Nui cursed under her breath in a foreign language. She was exhausted. She was overworked. And she was annoyed at having to personally correct Ryuko Tatsuma's new costume on top of everything else. How someone in her department managed to make multiple mistakes boggled her mind. It was unbelievable. Did nobody check their work anymore? Everybody made mistakes, but this? If she didn't make it her mission to double-check everything, the hero would have transformed and either been strangled by a costume that didn't properly accommodate her Quirk's explosive transformation or find herself naked in the middle of a busy street.
A mistake like this couldn't be tolerated.
Not under her watch.
Someone was going to get fired.
"Come on, Harime, when was the last time I asked you for anything?"
And his insistence on pushing the envelope wasn't helping.
"Oh, let's start with last month when you wanted to know about the kinetic absorption padding we showcased in Hong Kong," eyeballing another atrocious tenth of a millimeter error made by a soon-to-be-former designer, Nui's head bobbed with every perfectly remembered incident, "And three months before that, you asked about the electromagnetic sneakers we're putting on the market early next year.
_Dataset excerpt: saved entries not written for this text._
(** C10: two inputs of one shape whose samples agree on R, G and B are
    composited to the same array, whatever their alpha channels hold; a
    sample that the classifier skips comes out with alpha 255. *)
Theorem composite_ignores_alpha (w h : nat) (img1 img2 : image8) :
  shape w h img1 -> shape w h img2 ->
  (forall y x p1 p2,
      getitem img1 y x = Some p1 -> getitem img2 y x = Some p2 ->
      same_rgb p1 p2) ->
  exists st1 st2,
    composite img1 = Some st1 /\ composite img2 = Some st2 /\
    result st1 = result st2 /\
    astype_uint8 (result st1) = astype_uint8 (result st2) /\
    forall y x p,
      getitem img1 y x = Some p ->
      classify (inject_Z (px_r p)) (inject_Z (px_g p)) (inject_Z (px_b p))
      = None ->
      exists q, getitem (result st1) y x = Some q /\ fl_a q = 255.
Proof.
  intros H1 H2 Hrgb.
  destruct (composite_closed_form w h img1 H1) as [c1 Hc1].
  destruct (composite_closed_form w h img2 H2) as [c2 Hc2].
  assert (Heq : map (map composite_px) (np_array img1)
                = map (map composite_px) (np_array img2)).
  { unfold np_array. rewrite !map_map.
    rewrite (map_ext _ (map (fun p => composite_px (to_float32 p))))
      by (intros row; apply map_map).
    rewrite (map_ext (fun row => map composite_px (map to_float32 row))
                     (map (fun p => composite_px (to_float32 p))))
      by (intros row; apply map_map).
    apply (nested_map_ext _ w h); [exact H1 | exact H2|].
    intros y x a b Ha Hb. apply composite_px_same_rgb. eapply Hrgb; eassumption. }
  eexists. eexists. split; [exact Hc1|]. split; [exact Hc2|]. simpl.
  split; [exact Heq|]. split; [rewrite Heq; reflexivity|].
  intros y x p Hp Hskip. exists (composite_px (to_float32 p)). split.
  - rewrite getitem_map. unfold np_array. rewrite getitem_map, Hp. reflexivity.
  - apply composite_px_skipped. exact Hskip.
Qed.

Lemma composite_ignores_alpha_witness :
  exists st1 st2,
    composite [[Rgba8 255 255 255 7; Rgba8 200 30 30 7]] = Some st1 /\
    composite [[Rgba8 255 255 255 200; Rgba8 200 30 30 0]] = Some st2 /\
    result st1 = result st2 /\
    astype_uint8 (result st1) = astype_uint8 (result st2) /\
    forall y x p,
      getitem [[Rgba8 255 255 255 7; Rgba8 200 30 30 7]] y x = Some p ->
      classify (inject_Z (px_r p)) (inject_Z (px_g p)) (inject_Z (px_b p))
      = None ->
      exists q, getitem (result st1) y x = Some q /\ fl_a q = 255.
Proof.
  apply (composite_ignores_alpha 2 1).
  - split; [reflexivity|]. repeat constructor.
  - split; [reflexivity|]. repeat constructor.
  - intros [|[|y]] [|[|x]] p1 p2; simpl; intros [= <-] [= <-];
      repeat split.
Defined.

Section ScanRow.

Lemma rowhit_nil x : ~ rowhit [] x.
Proof. intros (p & Hp & _). discriminate. Qed.

Lemma rowhit_cons_0 p rest : rowhit (p :: rest) 0 <-> px_a p <> 0%Z.
Proof.
  split.
  - intros (q & [= <-] & Hq). exact Hq.
  - intros Hp. exists p. split; [reflexivity | exact Hp].
Qed.

(** One row of the scan: [has_data] records whether the row has content,
    [bbox[0]] only decreases, down to the least content column, and
    [bbox[2]] only increases, up to one past the greatest. *)
Lemma scan_row_spec row : forall x0 has b0 b2 has' b0' b2',
  scan_row row x0 (has, b0, b2) = (has', b0', b2') ->
  (has' = true <-> has = true \/ exists i, rowhit row i) /\
  ((b0' <= b0)%Z /\
   (forall i, rowhit row i -> (b0' <= x0 + Z.of_nat i)%Z) /\
   (b0' = b0 \/ exists i, rowhit row i /\ b0' = (x0 + Z.of_nat i)%Z)) /\
  ((b2 <= b2')%Z /\
   (forall i, rowhit row i -> (x0 + Z.of_nat i < b2')%Z) /\
   (b2' = b2 \/ exists i, rowhit row i /\ b2' = (x0 + Z.of_nat i + 1)%Z)).
Proof.
  induction row as [|p rest IH]; intros x0 has b0 b2 has' b0' b2' H.
  - simpl in H. injection H as <- <- <-.
    split; [|split].
    + split; [auto|]. intros [Hh | [i Hi]]; [exact Hh|].
      destruct (rowhit_nil _ Hi).
    + split; [lia|]. split; [|left; reflexivity].
      intros i Hi. destruct (rowhit_nil _ Hi).
    + split; [lia|]. split; [|left; reflexivity].
      intros i Hi. destruct (rowhit_nil _ Hi).
  - simpl in H. destruct (Z.eqb_spec (px_a p) 0) as [Hz | Hnz]; simpl in H.
    + apply IH in H. destruct H as (Hhas & (Hb0 & Hb0all & Hb0ex) & (Hb2 & Hb2all & Hb2ex)).
      assert (Hhit : forall i, rowhit (p :: rest) i ->
                               exists j, i = S j /\ rowhit rest j).
      { intros [|j] Hi.
        - apply rowhit_cons_0 in Hi. contradiction.
        - exists j. split; [reflexivity | exact Hi]. }
      split; [|split].
      * rewrite Hhas. split; intros [Hh | [i Hi]]; auto.
        -- right. exists (S i). exact Hi.
        -- destruct (Hhit i Hi) as (j & -> & Hj). right. exists j. exact Hj.
      * split; [exact Hb0|]. split.
        -- intros i Hi. destruct (Hhit i Hi) as (j & -> & Hj).
           specialize (Hb0all j Hj). lia.
        -- destruct Hb0ex as [-> | (j & Hj & ->)]; [left; reflexivity|].
           right. exists (S j). split; [exact Hj | lia].
      * split; [exact Hb2|]. split.
        -- intros i Hi. destruct (Hhit i Hi) as (j & -> & Hj).
           specialize (Hb2all j Hj). lia.
        -- destruct Hb2ex as [-> | (j & Hj & ->)]; [left; reflexivity|].
           right. exists (S j). split; [exact Hj | lia].
    + apply IH in H. destruct H as (Hhas & (Hb0 & Hb0all & Hb0ex) & (Hb2 & Hb2all & Hb2ex)).
      assert (H0 : rowhit (p :: rest) 0) by (apply rowhit_cons_0; exact Hnz).
      split; [|split].
      * split; [intros _; right; exists 0%nat; exact H0|].
        intros _. apply Hhas. left. reflexivity.
      * destruct (Z.ltb_spec x0 b0) as [Hlt | Hge].
        -- split; [lia|]. split.
           ++ intros [|j] Hi; [lia|]. specialize (Hb0all j Hi). lia.
           ++ right. destruct Hb0ex as [-> | (j & Hj & ->)].
              ** exists 0%nat. split; [exact H0 | lia].
              ** exists (S j). split; [exact Hj | lia].
        -- split; [lia|]. split.
           ++ intros [|j] Hi; [lia|]. specialize (Hb0all j Hi). lia.
           ++ destruct Hb0ex as [-> | (j & Hj & ->)]; [left; reflexivity|].
              right. exists (S j). split; [exact Hj | lia].
      * destruct (Z.leb_spec b2 x0) as [Hle | Hgt].
        -- split; [lia|]. split.
           ++ intros [|j] Hi; [lia|]. specialize (Hb2all j Hi). lia.
           ++ right. destruct Hb2ex as [-> | (j & Hj & ->)].
              ** exists 0%nat. split; [exact H0 | lia].
              ** exists (S j). split; [exact Hj | lia].
        -- split; [lia|]. split.
           ++ intros [|j] Hi; [lia|]. specialize (Hb2all j Hi). lia.
           ++ destruct Hb2ex as [-> | (j & Hj & ->)]; [left; reflexivity|].
              right. exists (S j). split; [exact Hj | lia].
Qed.

End ScanRow.

Section ScanRows.

Lemma content_nil x y : ~ content [] x y.
Proof. intros (row & Hrow & _). discriminate. Qed.

Lemma content_cons_0 row rest x : content (row :: rest) x 0 <-> rowhit row x.
Proof.
  split.
  - intros (r & [= <-] & Hr). exact Hr.
  - intros Hr. exists row. split; [reflexivity | exact Hr].
Qed.

Lemma content_getitem img x y :
  content img x y <-> exists p, getitem img y x = Some p /\ px_a p <> 0%Z.
Proof.
  unfold content, rowhit, getitem. split.
  - intros (row & Hrow & p & Hp & Ha). exists p. rewrite Hrow. auto.
  - intros (p & Hp & Ha). destruct (img !! y) as [row|]; [|discriminate].
    exists row. split; [reflexivity|]. exists p. auto.
Qed.

(** The columns [bbox[0]] and [bbox[2]] after the rows were scanned. *)
Lemma scan_rows_x rows : forall y0 b0 b1 b2 b3 b0' b1' b2' b3',
  scan_rows rows y0 (b0, b1, b2, b3) = (b0', b1', b2', b3') ->
  ((b0' <= b0)%Z /\
   (forall x y, content rows x y -> (b0' <= Z.of_nat x)%Z) /\
   (b0' = b0 \/ exists x y, content rows x y /\ b0' = Z.of_nat x)) /\
  ((b2 <= b2')%Z /\
   (forall x y, content rows x y -> (Z.of_nat x < b2')%Z) /\
   (b2' = b2 \/ exists x y, content rows x y /\ b2' = (Z.of_nat x + 1)%Z)).
Proof.
  induction rows as [|row rest IH]; intros y0 b0 b1 b2 b3 b0' b1' b2' b3' H.
  - simpl in H. injection H as <- <- <- <-.
    split; (split; [lia|]; split; [|left; reflexivity]);
      intros x y Hc; destruct (content_nil _ _ Hc).
  - simpl in H.
    destruct (scan_row row 0 (false, b0, b2)) as [[has b0a] b2a] eqn:Erow.
    apply scan_row_spec in Erow.
    destruct Erow as (_ & (Ha0 & Ha0all & Ha0ex) & (Ha2 & Ha2all & Ha2ex)).
    assert (Hx : ((b0' <= b0a)%Z /\
       (forall x y, content rest x y -> (b0' <= Z.of_nat x)%Z) /\
       (b0' = b0a \/ exists x y, content rest x y /\ b0' = Z.of_nat x)) /\
      ((b2a <= b2')%Z /\
       (forall x y, content rest x y -> (Z.of_nat x < b2')%Z) /\
       (b2' = b2a \/ exists x y, content rest x y /\ b2' = (Z.of_nat x + 1)%Z))).
    { destruct has; eapply IH; exact H. }
    clear H IH.
    destruct Hx as ((Hr0 & Hr0all & Hr0ex) & (Hr2 & Hr2all & Hr2ex)).
    split.
    + split; [lia|]. split.
      * intros x [|y] Hc.
        -- apply content_cons_0 in Hc. specialize (Ha0all x Hc). lia.
        -- exact (Hr0all x y Hc).
      * destruct Hr0ex as [-> | (x & y & Hc & ->)].
        -- destruct Ha0ex as [-> | (i & Hi & ->)]; [left; reflexivity|].
           right. exists i, 0%nat. split; [apply content_cons_0, Hi | lia].
        -- right. exists x, (S y). split; [exact Hc | reflexivity].
    + split; [lia|]. split.
      * intros x [|y] Hc.
        -- apply content_cons_0 in Hc. specialize (Ha2all x Hc). lia.
        -- exact (Hr2all x y Hc).
      * destruct Hr2ex as [-> | (x & y & Hc & ->)].
        -- destruct Ha2ex as [-> | (i & Hi & ->)]; [left; reflexivity|].
           right. exists i, 0%nat. split; [apply content_cons_0, Hi | lia].
        -- right. exists x, (S y). split; [exact Hc | reflexivity].
Qed.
And two weeks before that…"
"Alright. Alright. I get it."
Her personal studio wasn't exactly small by industrial standards, perhaps not the same size as the general production departments downstairs. On the far side of the room, past stacks of forms, papers and ledgers, beyond equipment and machinery most engineers wouldn't recognize without reading the manuals, nearly hidden by empty coffee mugs stacked nearly two feet above the table, taking up half the monitor while sitting in the comfort of I-Island, David Shield shrugged, "Can't blame a guy for trying. But this is important, Harime."
"I don't care."
She genuinely and legitimately didn't care, because she knew exactly why he'd called, "Unlike you, I have actual work to do."
"Let me guess – you're trying to reverse engineer the heat dump and transfer system I emailed you, right?"
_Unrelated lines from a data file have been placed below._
(** * Media Bridge Viewer: the enumerator, the thumbnail cache, the remote
    bridge and the selection state of the viewers

    A shallow embedding of [media_bridge_viewer/media_handler.py],
    [remote.py], [cli_viewer.py] and [viewer.py].  Python objects become
    records, [dict] and [set] become [gmap] and [gset], the file system
    and the external decoders (PIL, OpenCV) and programs (scp, xdg-open)
    are explicit: the local files are a finite map from paths to contents
    inside a [World], the decoders are the fields of a [Codec] class, and
    what a file transfer does is an argument of the operation that starts
    it.  Exceptions are values of [result]; a [try]/[except] is a [match].

    Paths are POSIX paths ([posixpath]).  Characters are 8-bit: the
    model covers ASCII text, on which [str.lower], [str.strip], the
    order of [sorted] and the like are what the definitions below say;
    the theorems that depend on it say so in a hypothesis. *)

From stdpp Require Import gmap strings list sorting pretty.
From Stdlib Require Import ZArith Ascii Floats.SpecFloat.

Open Scope Z_scope.
Local Set Warnings "-register-all,-clear-no-such-hyp".

(** ** Python values, exceptions *)

Inductive exn : Type :=
  | FileNotFoundError (path : string)
  | PermissionError (path : string)
  | ValueError (msg : string)
  | OverflowError (msg : string)
  | DecodeError (msg : string)
  | MemoryError.

Inductive result (A : Type) : Type :=
  | Returned (a : A)
  | Raised (e : exn).
Arguments Returned {A} a.
Arguments Raised {A} e.

Definition str_of_exn (e : exn) : string :=
  match e with
  | FileNotFoundError p => "No such file or directory: " +:+ p
  | PermissionError p => "Permission denied: " +:+ p
  | ValueError m => m
  | OverflowError m => m
  | DecodeError m => m
  | MemoryError => EmptyString
  end.

(** ** [str] methods and [os.path] (posixpath, genericpath) *)

Module Py.

Definition ascii_lower (c : ascii) : ascii :=
  let n := N_of_ascii c in
  if ((65 <=? n) && (n <=? 90))%N then ascii_of_N (n + 32) else c.

(** [s.lower()] for an ASCII string: only the letters A to Z change.
    ([str.lower] also maps letters outside ASCII, which these strings do
    not hold.) *)
Fixpoint lower (s : string) : string :=
  match s with
  | EmptyString => EmptyString
  | String c s' => String (ascii_lower c) (lower s')
  end.

(** [s.rfind(c)]: the index of the last occurrence of [c], or [-1]. *)
Fixpoint rfind (c : ascii) (s : string) : Z :=
  match s with
  | EmptyString => -1
  | String a s' =>
      let r := rfind c s' in
      if 0 <=? r then r + 1
      else if decide (a = c) then 0 else -1
  end.

(** [s[i:]] and [s[:i]] for [0 <= i]. *)
Fixpoint drop (i : nat) (s : string) : string :=
  match i, s with
  | O, _ => s
  | S i', String _ s' => drop i' s'
  | S _, EmptyString => EmptyString
  end.

Fixpoint take (i : nat) (s : string) : string :=
  match i, s with
  | O, _ => EmptyString
  | S i', String a s' => String a (take i' s')
  | S _, EmptyString => EmptyString
  end.

(** [s.startswith(c)], [s.endswith(c)] for a one-character [c]. *)
Definition startswith (c : ascii) (s : string) : bool :=
  match s with
  | String a _ => bool_decide (a = c)
  | EmptyString => false
  end.

Fixpoint endswith (c : ascii) (s : string) : bool :=
  match s with
  | EmptyString => false
  | String a EmptyString => bool_decide (a = c)
  | String _ s' => endswith c s'
  end.

(** The loop of [genericpath._splitext] that skips the leading dots of
    the file name: [true] when one of the [n] characters from
    [filenameIndex] on is not a dot, so that the extension is split off. *)
Fixpoint splitext_scan (p : string) (filenameIndex n : nat) : bool :=
  match n with
  | O => false
  | S n' =>
      match String.get filenameIndex p with
      | Some "."%char => splitext_scan p (S filenameIndex) n'
      | _ => true
      end
  end.

(** [os.path.splitext(p)] *)
Definition splitext (p : string) : string * string :=
  let sepIndex := rfind "/" p in
  let dotIndex := rfind "." p in
  if (sepIndex <? dotIndex) &&
     splitext_scan p (Z.to_nat (sepIndex + 1)) (Z.to_nat (dotIndex - (sepIndex + 1)))
  then (take (Z.to_nat dotIndex) p, drop (Z.to_nat dotIndex) p)
  else (p, EmptyString).

(** [os.path.basename(p)] *)
Definition basename (p : string) : string :=
  drop (Z.to_nat (rfind "/" p + 1)) p.

(** [os.path.join(a, b)] *)
Definition join (a b : string) : string :=
  if startswith "/" b then b
  else if bool_decide (a = "") || endswith "/" a then a +:+ b
  else a +:+ "/" +:+ b.

(** [sorted(l)] on ASCII strings: a stable sort by code points, which
    for ASCII are the character codes [String.le] compares. *)
Definition sorted (l : list string) : list string := merge_sort String.le l.

(** *** More [str] methods, on ASCII strings *)

(** [c.isspace()] *)
Definition isspace (c : ascii) : bool :=
  let n := N_of_ascii c in
  (((9 <=? n) && (n <=? 13)) || ((28 <=? n) && (n <=? 32)))%N.

(** [s.isascii()] *)
Fixpoint isascii (s : string) : bool :=
  match s with
  | EmptyString => true
  | String c s' => (N_of_ascii c <? 128)%N && isascii s'
  end.

Fixpoint lstrip (s : string) : string :=
  match s with
  | EmptyString => EmptyString
  | String c s' => if isspace c then lstrip s' else s
  end.

Fixpoint rstrip (s : string) : string :=
  match s with
  | EmptyString => EmptyString
  | String c s' =>
      match rstrip s' with
      | EmptyString => if isspace c then EmptyString else String c EmptyString
      | r => String c r
      end
  end.

(** [s.strip()] *)
Definition strip (s : string) : string := rstrip (lstrip s).

Definition is_digit (c : ascii) : bool :=
  let n := N_of_ascii c in ((48 <=? n) && (n <=? 57))%N.

Definition digit_value (c : ascii) : Z := Z.of_N (N_of_ascii c) - 48.

Fixpoint all_digits (s : string) : bool :=
  match s with
  | EmptyString => true
  | String c s' => is_digit c && all_digits s'
  end.

(** [s.isdigit()] *)
Definition isdigit (s : string) : bool :=
  match s with
  | EmptyString => false
  | _ => all_digits s
  end.

(** [c in s] for a one-character [c] *)
Fixpoint contains (c : ascii) (s : string) : bool :=
  match s with
  | EmptyString => false
  | String a s' => bool_decide (a = c) || contains c s'
  end.

(** [s.replace(c, '')] for a one-character [c] *)
Fixpoint remove_char (c : ascii) (s : string) : string :=
  match s with
  | EmptyString => EmptyString
  | String a s' => if decide (a = c) then remove_char c s' else String a (remove_char c s')
  end.

(** [s.split(c)] for a one-character separator [c] *)
Fixpoint split (c : ascii) (s : string) : list string :=
  match s with
  | EmptyString => [EmptyString]
  | String a s' =>
      if decide (a = c) then EmptyString :: split c s'
      else match split c s' with
           | p :: ps => String a p :: ps
           | [] => [String a EmptyString]
           end
  end.

(** [s.split()]: the words between runs of whitespace *)
Fixpoint split_whitespace (s : string) : list string :=
  match s with
  | EmptyString => []
  | String a s' =>
      if isspace a then split_whitespace s'
      else
        match s' with
        | EmptyString => [String a EmptyString]
        | String b _ =>
            if isspace b then String a EmptyString :: split_whitespace s'
            else match split_whitespace s' with
                 | w :: ws => String a w :: ws
                 | [] => [String a EmptyString]
                 end
        end
  end.

(** The digits of a decimal literal, with single underscores between
    digits: the value and the number of digits, [None] when the literal
    is malformed. *)
Fixpoint int_digits (s : string) (after_digit : bool) (acc : Z) (ndigits : nat)
  : option (Z * nat) :=
  match s with
  | EmptyString => if after_digit then Some (acc, ndigits) else None
  | String c s' =>
      if is_digit c then int_digits s' true (10 * acc + digit_value c) (S ndigits)
      else if bool_decide (c = "_"%char) && after_digit
           then int_digits s' false acc ndigits
      else None
  end.

(** The whitespace [int] skips around a literal ([Py_ISSPACE]): tab to
    carriage return and the space, without the separators 0x1c to 0x1f
    that [str.isspace] and [str.strip] take for whitespace. *)
Definition isspace_c (c : ascii) : bool :=
  let n := N_of_ascii c in
  (((9 <=? n) && (n <=? 13)) || (n =? 32))%N.

Fixpoint lstrip_c (s : string) : string :=
  match s with
  | EmptyString => EmptyString
  | String c s' => if isspace_c c then lstrip_c s' else s
  end.

Fixpoint rstrip_c (s : string) : string :=
  match s with
  | EmptyString => EmptyString
  | String c s' =>
      match rstrip_c s' with
      | EmptyString => if isspace_c c then EmptyString else String c EmptyString
      | r => String c r
      end
  end.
The pencil snapped between her fingers.
"…I hate you."
That was technically more of an exaggeration than outright lie.
It wasn't that she hated David, more like, well, she despised having to rely on his expertise and knowledge to address her shortcomings. Self-hatred and loathing. She should've been able to solve the issue concerning how to properly distribute the excess heat from Endeavor's Quirk with her eyes closed. But no matter how she'd approached the problem, nothing worked. It had been so frustrating. She'd emailed David to vent. But within minutes, barely enough time to rub her temple and get coffee, he'd not only responded, but forwarded a revolutionary heat dump system he'd developed two years ago concerning another hero with a fire-based Quirk.
Something she'd never once considered despite the idea being so simple.
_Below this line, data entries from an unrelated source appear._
(** * nr-find-log4j: the paginated inventory scan of [nr-find-lib.js]

    A shallow embedding of the scan engine of [src/nr-find-lib.js]
    (transport with one retry, directory builder, the two enrichers and
    the reporter) and the properties of its specification.

    Conventions of the embedding.
    - A JavaScript value that may be missing is a [nullable]:
      [undefined], [null] or a value.  Truthiness and template-literal
      interpolation are written out per type.
    - The nesting of a response (which object has which fields) follows the
      GraphQL documents in [QUERIES]; every level that the script tests or
      dereferences is an [option] ([None]: the field is missing or null).
      Elements of JSON arrays are objects of the queried type.
    - The process is a state of the [STATE] object, the scripted replies
      of the remote endpoint, and the events emitted so far (requests,
      console writes, files); a computation maps it to an outcome and a
      new process state.
    - [state.applications] is a JavaScript object used as a dictionary:
      an association list in insertion order, which is the enumeration
      order of [Object.values] for keys that are not array indices; a
      guid is assumed to be neither an array index nor the name of a
      property inherited from [Object.prototype].  [findServices] is its
      first writer, so the dictionary that is still [undefined] and the
      empty dictionary of [state.applications || {}] are the same list.
    - The two [while] loops follow the cursors of the endpoint and end
      when it sends none; they take a bound [fuel] on their iterations
      and end in [OutOfFuel] when it is used up.
    - The console dialogue that fills [STATE] before the scan
      ([requestLibraryName], [requestRegion], [requestApiKey],
      [fetchAccountIds]) is not part of the embedding: a run starts from
      a filled [STATE]. *)

From Stdlib Require Import String Ascii List Bool ZArith Lia Arith.
From Stdlib Require Import DecimalString DecimalZ.
Import ListNotations.
Open Scope string_scope.

Set Implicit Arguments.

(* ================================================================== *)
(** ** JavaScript primitives *)
(* ================================================================== *)

Module Js.

Inductive nullable (A : Type) : Type :=
| undefined
| null
| val (a : A).
Arguments undefined {A}.
Arguments null {A}.
Arguments val {A} a.

(** A JavaScript number as far as the script uses one: an integer or NaN.
    The integer is exact; it is the JavaScript number as long as its
    magnitude is below 2^53. *)
Inductive number : Type :=
| NaN
| Num (z : Z).

Definition truthy_string (s : string) : bool :=
  negb (String.eqb s EmptyString).

Definition truthy_number (n : number) : bool :=
  match n with
  | NaN => false
  | Num z => negb (Z.eqb z 0)
  end.

Definition truthy {A : Type} (t : A -> bool) (x : nullable A) : bool :=
  match x with
  | val a => t a
  | _ => false
  end.

Definition string_of_Z (z : Z) : string :=
  NilZero.string_of_int (Z.to_int z).

Definition string_of_number (n : number) : string :=
  match n with
  | NaN => "NaN"
  | Num z => string_of_Z z
  end.

(** [`${x}`] *)
Definition interp {A : Type} (f : A -> string) (x : nullable A) : string :=
  match x with
  | undefined => "undefined"
  | null => "null"
  | val a => f a
  end.

Definition id_string (s : string) : string := s.

(** [hay.includes(needle)] *)
Fixpoint includes (hay needle : string) : bool :=
  String.prefix needle hay
  || match hay with
     | EmptyString => false
     | String _ rest => includes rest needle
     end.

(** [argv.includes(flag)] *)
Definition array_includes (l : list string) (x : string) : bool :=
  existsb (String.eqb x) l.

(** [s.split(sep)] for a one-character separator. *)
Fixpoint split_on (sep : ascii) (s : string) : list string :=
  match s with
  | EmptyString => [EmptyString]
  | String c rest =>
      if Ascii.eqb c sep then EmptyString :: split_on sep rest
      else match split_on sep rest with
           | [] => [String c EmptyString]
           | w :: ws => String c w :: ws
           end
  end.

(** [arr.join(sep)] of strings. *)
Fixpoint join (sep : string) (l : list string) : string :=
  match l with
  | [] => EmptyString
  | [x] => x
  | x :: rest => x ++ sep ++ join sep rest
  end.

(** [[... new Set(vals)]]: first occurrences, in order. *)
Fixpoint dedup (l : list string) (seen : list string) : list string :=
  match l with
  | [] => []
  | x :: rest =>
      if existsb (String.eqb x) seen then dedup rest seen
      else x :: dedup rest (x :: seen)
  end.

Definition chr (n : nat) : string := String (ascii_of_nat n) EmptyString.
Definition BS : string := chr 8.
Definition TAB : string := chr 9.
Definition LF : string := chr 10.
Definition CR : string := chr 13.

(** *** [parseInt(s)] with no radix *)

Definition is_white (c : ascii) : bool :=
  let n := nat_of_ascii c in
  (Nat.eqb n 9 || Nat.eqb n 10 || Nat.eqb n 11 || Nat.eqb n 12
   || Nat.eqb n 13 || Nat.eqb n 32 || Nat.eqb n 160)%bool.

Fixpoint trim_start (s : string) : string :=
  match s with
  | String c rest => if is_white c then trim_start rest else s
  | EmptyString => s
  end.

Definition digit_value (radix : Z) (c : ascii) : option Z :=
  (let n := Z.of_nat (nat_of_ascii c) in
   let d :=
     if (48 <=? n) && (n <=? 57) then Some (n - 48)
     else if (97 <=? n) && (n <=? 122) then Some (n - 87)
     else if (65 <=? n) && (n <=? 90) then Some (n - 55)
     else None in
   match d with
   | Some v => if v <? radix then Some v else None
   | None => None
   end)%Z.

(** The longest prefix of digits, read from the left; [None] when the
    first character is not a digit. *)
Fixpoint digits_prefix (radix : Z) (s : string) (acc : option Z) : option Z :=
  match s with
  | EmptyString => acc
  | String c rest =>
      match digit_value radix c with
      | Some v =>
          digits_prefix radix rest
            (Some (match acc with Some a => a * radix + v | None => v end)%Z)
      | None => acc
      end
  end.

Definition strip_hex_prefix (s : string) : option string :=
  match s with
  | String "0" (String "x" rest) => Some rest
  | String "0" (String "X" rest) => Some rest
  | _ => None
  end.

Definition parseInt_string (s : string) : number :=
  let s1 := trim_start s in
  let '(sign, s2) :=
    match s1 with
    | String "-" rest => ((-1)%Z, rest)
    | String "+" rest => (1%Z, rest)
    | _ => (1%Z, s1)
    end in
  let '(radix, s3) :=
    match strip_hex_prefix s2 with
    | Some rest => (16%Z, rest)
    | None => (10%Z, s2)
    end in
  match digits_prefix radix s3 None with
  | Some v => Num (sign * v)
  | None => NaN
  end.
"Look, I'm just asking for a favor," his attempt at shifting the conversation crashed and burned before leaving the earth, "Nothing involving your current projects. You have my word."
The lukewarm super-sweetened coffee poured down her mouth.
"Right," invigorated by the sudden rush of caffeine and sugar, exhaustion staved for another few minutes, Nui tried sounding annoyed. She wanted to be annoyed. But spending more than an entire day working on everything from blueprints to prototypes to dealing with nonsense only a grand couturier needed to deal with had sapped her will to live, "Is that why you're asking for something illegal?"
On her screen, every pore and hair follicle on his face visible thanks to the ultra-high-definition camera, David laughed, nervously at that, "Of course not!"
"You ~threatened~ me."
"I didn't, actually."
"Is that what you call blackmail these days?"
"Now you're putting words in my mouth."
Her coffee suddenly tasted awful, as if someone dumped rotten sugar while she wasn't looking. Maybe twenty plus hours hunched over erroneous blueprints, conferencing with the regional managers, pretending she cared about company gossip and informing Madam Kiryuin on every development concerning their showcase at I-Expo while subsiding on nothing but coffee and microwaved meals wore down the edges of her mind. Or exhaustion finally overpowered the combined strength of caffeine and sugar. Whatever the case, Nui decided to finish what remained of her coffee before deigning to lower herself to David's level.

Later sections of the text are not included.